I'm back in Vancouver, slowly working my way through the three-week backlog of emails that I glanced at and then disregarded.  These include lots of suggestions from helpful blog and evoldir readers about how I might be able to speed up my computer simulations of uptake sequence evolution.  I'll try to send a group reply to them all, but I'll summarize the ideas here. (Note that this summary is being generated BEFORE I go back and read through all the emails, so it's not the final version.)

My original query had asked about the availability of a 'mainframe' or other fast computer, hoping for something that was at least ten times faster than my MacBook Pro laptop.  The first thing I learned from the responses is that mainframes don't exist any more - they've all been replaced by clusters and grids, where large numbers of individually-slow computers are networked together.

Many replies asked if I could convert my code so it would take advantage of one of these clusters.  Unfortunately the steps in the simulation are all very sequential; each takes information from the previous step and generates information for the next step.  Even if they could be run in parallel, I don't have the computer skills to rewrite the code to take advantage of this.  But I realized that I can quite easily do multiple slow runs with small sub-genomes instead of one run with a big genome, and then manually combine the outputs.  For my present goals I only need to get data for a few slow runs with big genomes, so doing this manually wouldn't be a big deal (much easier than learning how to automate it).  The only concern is edge effects, but I think these will be minor and I can run a test to confirm this.

Some responses pointed me to an Amazon service called 'elastic compute cloud' - I haven't yet gone beyond looking at the front page, but this is certainly worth investigating.
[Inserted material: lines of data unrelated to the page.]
Lemma render_free d x : simple_ok regcomp x = true ->
  d = ";"%char \/ d = NUL -> free_of d (render_item x) = true.
Proof.
  intros Hx Hd. destruct x as [n|n|n op v]; cbn [simple_ok render_item] in *.
  - apply plain_split in Hx as [_ Hn]. by destruct Hd as [-> | ->]; plain_free_tac.
  - apply plain_split in Hx as [_ Hn]. rewrite free_of_cons. by destruct Hd as [-> | ->]; free_tac.
  - rewrite !andb_true_iff in Hx. destruct Hx as [[[[_ Hn]%plain_split Hv] _] _].
    destruct Hd as [-> | ->]; destruct op; cbn [op_token]; free_tac.
Qed.

Lemma render_cons x : simple_ok regcomp x = true ->
  exists c r, render_item x = String c r /\ (c =c SQUOTE) = false.
Proof.
  assert (forall n, plain n = true -> exists c r, n = String c r /\ (c =c SQUOTE) = false) as Hp.
  { intros [|c n] [? Hn]%plain_split; [done|]. exists c, n. cbn in Hn.
    apply andb_true_iff in Hn as [Hc _]. by destruct (is_plain_class c Hc) as (_ & _ & ? & _). }
  destruct x as [n|n|n op v]; cbn [simple_ok render_item].
  - apply Hp.
  - intros _. by exists "!"%char, n.
  - rewrite !andb_true_iff. intros [[[Hn _] _] _]. destruct (Hp n Hn) as (c & r & -> & Hc).
    exists c, (r +:+ op_token op +:+ String SQUOTE (v +:+ str1 SQUOTE)). by rewrite app_cons_str.
Qed.

Lemma valueGet_quoted v out : str_all is_plain v = true ->
  valueGet parse8601Time (String SQUOTE (v +:+ str1 SQUOTE)) out
    = inr (mkValueOut SfvtString (vo_double out) v (vo_bool out)).
Proof.
  intros Hv. unfold valueGet. rewrite char_eqb_refl.
  change (String SQUOTE (v +:+ str1 SQUOTE)) with (String SQUOTE v +:+ str1 SQUOTE).
  rewrite last_char_app, but_last_app, char_eqb_refl. cbn [negb].
  assert (str_any (fun d => d =c SQUOTE) v = false) as ->; [|done].
  unfold str_any. rewrite negb_false_iff. change (free_of SQUOTE v = true). plain_free_tac.
Qed.

Lemma quoted_no_dots v : str_all is_plain v = true ->
  str_contains ".." (String SQUOTE (v +:+ str1 SQUOTE)) = false /\
  str_contains "," (String SQUOTE (v +:+ str1 SQUOTE)) = false.
Proof.
  intros Hv. unfold str_contains. by rewrite !find_str_none by free_tac.
Qed.

Lemma item_parse_render mem memItem x : simple_ok regcomp x = true ->
  item_parse regcomp parse8601Time mem (render_item x) (StringFilterItem_new memItem)
    = inr (build_item memItem x).
Proof.
  intros Hx. unfold item_parse. rewrite wsStrip_id by (by apply render_not_ws).
  destruct (render_cons x Hx) as (c & r & Hr & Hc).
  assert (unquote_item (render_item x) = inr (render_item x)) as ->.
  { rewrite Hr. cbn. by rewrite Hc. }
  assert ((render_item x =s "") = false) as -> by (by rewrite Hr).
  destruct x as [n|n|n op v]; cbn [simple_ok] in Hx.
  - cbn [render_item]. rewrite find_operator_plain by done.
    apply plain_split in Hx as [Hne%str_eqb_neq Hn].
    rewrite !wsStrip_plain, Hne by done. cbn [is_unary negb andb forbiddenChars bool_decide].
    by rewrite forbiddenChars_loop_empty, plain_not_forbidden.
  - cbn [render_item]. rewrite find_operator_not by done.
    apply plain_split in Hx as [Hne%str_eqb_neq Hn].
    by rewrite !wsStrip_plain, Hne.
  - rewrite !andb_true_iff, negb_true_iff in Hx.
    destruct Hx as [[[[Hne%str_eqb_neq Hn]%plain_split Hv] Hu] Hop].
    rewrite find_operator_binary, Hu, wsStrip_plain, Hne by done.
    rewrite wsStrip_id by (by apply quoted_not_ws).
    cbn [negb andb forbiddenChars]. rewrite forbiddenChars_loop_empty, plain_not_forbidden by done.
    destruct (quoted_no_dots v Hv) as [-> ->]. cbn [String.eqb].
    unfold valueParse. rewrite valueGet_quoted by done.
    apply orb_true_iff in Hop as [Hop|Hop]; destruct op; try done.
    cbn. rewrite c_str_id by (change (free_of NUL v = true); plain_free_tac). by rewrite Hop.
Qed.

Lemma join_semicolons ts : Forall (fun t => t <> "" /\ free_of ";" t = true) ts ->
  find_str ";;" (join ";" ts) = None.
Proof.
  induction 1 as [|t ts [Hne Ht] Hts IH]; [done|].
  destruct ts as [|u us]; [by apply find_str_none|].
  change (join ";" (t :: u :: us)) with (t +:+ String ";" (join ";" (u :: us))).
  rewrite find_str_skip by done. rewrite find_str_step, IH; [done|].
  apply Forall_cons in Hts as [[Hu Hf] _].
  assert (exists c r, join ";" (u :: us) = String c r /\ (c =c ";"%char) = false) as (c & r & -> & Hc).
  { destruct u as [|c u]; [done|]. rewrite free_of_cons, andb_true_iff, negb_true_iff in Hf.
    destruct Hf as [? _], us as [|u' us]; [by exists c, u|].
    exists c, (u +:+ ";" +:+ join ";" (u' :: us)). by rewrite <- app_cons_str. }
  rewrite prefix_cons, Hc. done.
Qed.

Lemma join_last p ts : ts <> [] ->
  Forall (fun t => exists c, last_char t = Some c /\ p c = true) ts ->
  exists c, last_char (join ";" ts) = Some c /\ p c = true.
Proof.
  induction ts as [|t ts IH]; [done|]. intros _. rewrite Forall_cons. intros [Ht Hts].
  destruct ts as [|u us]; [done|]. destruct (IH ltac:(done) Hts) as (c & Hc & Hp).
  exists c. split; [|done].
  change (join ";" (t :: u :: us)) with (t +:+ String ";" (join ";" (u :: us))).
  clear Ht IH. set (j := join ";" (u :: us)) in *. clearbody j.
  induction t as [|d t IHt]; [by destruct j|]. rewrite app_cons_str. cbn.
  destruct (t +:+ String ";" j) eqn:E; [by destruct t|]. by rewrite IHt.
Qed.

Lemma render_last x : simple_ok regcomp x = true ->
  exists c, last_char (render_item x) = Some c /\ negb (c =c ";"%char) && negb (is_ws c) = true.
Proof.
  intros Hx. pose proof (render_not_ws x Hx) as Hw.
  pose proof (render_free ";" x Hx (or_introl eq_refl)) as Hf.
  destruct (render_cons x Hx) as (c & r & Hr & _). rewrite Hr in Hw, Hf |- *. clear Hr.
  unfold free_of in Hf. revert c Hw Hf.
  induction r as [|d r IH]; intros c; rewrite !(str_all_cons _ c), !andb_true_iff; intros [? ?] [? ?].
  - exists c. split; [done|]. by apply andb_true_iff.
  - by apply IH.
Qed.

Lemma parse_items_render mem memItem xs acc :
  Forall (fun x => simple_ok regcomp x = true) xs ->
  parse_items regcomp parse8601Time mem memItem (render_item <$> xs) acc
    = inr (acc ++ (build_item memItem <$> xs)).
Proof.
  intros Hxs. revert acc. induction Hxs as [|x xs Hx _ IH]; intros acc; cbn [parse_items fmap list_fmap].
  - by rewrite app_nil_r.
  - rewrite wsStrip_id by (by apply render_not_ws).
    assert ((render_item x =s "") = false) as ->.
    { destruct (render_cons x Hx) as (c & r & -> & _). done. }
    by rewrite item_parse_render, IH, <- app_assoc.
Qed.

(** C38. Round trip: StringFilter::parse applied to the text of a list of simple items
    (existence tests, and attributes compared with a quoted string by any of the seven
    binary operators) joined with ';' builds exactly those items, in order. *)
Theorem parse_filters_roundtrip mem memItem xs :
  xs <> [] -> Forall (fun x => simple_ok regcomp x = true) xs ->
  parse_filters regcomp parse8601Time mem memItem (join ";" (render_item <$> xs))
    = inr (build_item memItem <$> xs).
Proof.
  intros Hne Hxs. set (ts := render_item <$> xs). unfold parse_filters.
  assert (Hts : Forall (fun t => t <> "" /\ free_of ";" t = true) ts).
  { apply Forall_fmap. eapply Forall_impl; [exact Hxs|]. intros x Hx. cbn. split.
    - destruct (render_cons x Hx) as (c & r & -> & _). done.
    - apply render_free; auto. }
  assert (Hl : exists c, last_char (join ";" ts) = Some c /\ negb (c =c ";"%char) && negb (is_ws c) = true).
  { apply join_last; [by destruct xs|]. apply Forall_fmap. eapply Forall_impl; [exact Hxs|].
    intros x Hx. by apply render_last. }
  assert (Hs : str_all (fun c => negb (is_ws c)) (join ";" ts) = true).
  { apply str_all_join; [done|]. apply Forall_fmap. eapply Forall_impl; [exact Hxs|].
    intros x Hx. by apply render_not_ws. }
  destruct Hl as (c & Hc & Hp). apply andb_true_iff in Hp as [Hp _].
  assert ((join ";" ts =s "") || (join ";" ts =s ";") = false) as ->.
  { apply orb_false_iff. split; apply str_eqb_neq; intros E; rewrite E in Hc; cbn in Hc; by simplify_eq. }
  unfold str_contains. rewrite join_semicolons by done.
  rewrite wsStrip_id by done. rewrite Hc. destruct (c =c ";"%char); [done|].
  rewrite str_span_none by done. cbn [fst]. rewrite app_nil_l_str. unfold strtok_semicolon.
  change ";"%string with (str1 ";"%char). rewrite split_on_join_free.
  - rewrite list_filter_all; [by apply parse_items_render|].
    eapply Forall_impl; [exact Hts|]. by intros ? [? _].
  - by destruct xs.
  - eapply Forall_impl; [exact Hts|]. by intros ? [_ ?].
Qed.

End RoundTrip.

Lemma parse_filters_roundtrip_witness :
  let mem := mkValueOut SfvtNull S754_nan "" false in
  let memItem := mkItem "" SfopExists SfvtNull S754_nan "" false [] [] S754_nan S754_nan "" "" "" false in
  let xs := [SimpleBinary "color" SfopLessThanOrEqual "red"; SimpleNotExists "broken";
             SimpleBinary "model" SfopMatchPattern "T-4"] in
  parse_filters (fun _ => true) (fun _ => -1) mem memItem "color<='red';!broken;model~='T-4'"
    = inr (build_item memItem <$> xs).
Proof.
  apply (parse_filters_roundtrip (fun _ => true) (fun _ => -1)
    (mkValueOut SfvtNull S754_nan "" false)
    (mkItem "" SfopExists SfvtNull S754_nan "" false [] [] S754_nan S754_nan "" "" "" false)
    [SimpleBinary "color" SfopLessThanOrEqual "red"; SimpleNotExists "broken";
     SimpleBinary "model" SfopMatchPattern "T-4"]).
  - discriminate.
  - repeat constructor.
Defined.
Several people generously offered me time on computers under their control - either personal computers that are somewhat faster than mine or clusters under their control.  The local WestGrid computers I could use are three times slower than my laptop, so I'm going to check out one of these I've been given an account on, located on the other side of the country.

But I still need to work out exactly what big slow runs I need data for, and I also need to discuss this with my main co-author (former post-doc).  Deciding what needs to be done is the real bottleneck.

Chalk talk!

Alex Kondrashov gave a dynamic chalk talk yesterday, making the point that conventional population genetics approaches to the evolution of sex were probably a dead end - sex can't be selected for under the usual assumptions.

I was inspired by this (also by the lovely long blackboard and the availability of coloured chalk) so I did my talk this afternoon as a chalk talk too.  I started by pointing out that, because meiotic sex evolved once early in eukaryotes, any acceptable explanation must solve a problem experienced by diploids and haploids, uni- and multicellular organisms, and obligately and facultively sexual organisms.  This constraint rules out many of the explanations and examples proposed at this meeting.  Then I said that, because bacteria don't have sex (don't have any process evolved to cause recombination of chromosomal genes), any acceptable explanation of meiotic sex must also solve a problem that bacteria don't have.  Then I went over the evidence that bacteria indeed don't have sex.  I was in an adrenalin fog and so have no idea how much over my allocated 20 minutes I went, or whether I ever looked at the audience.  But Matt Meselson thinks I'm right!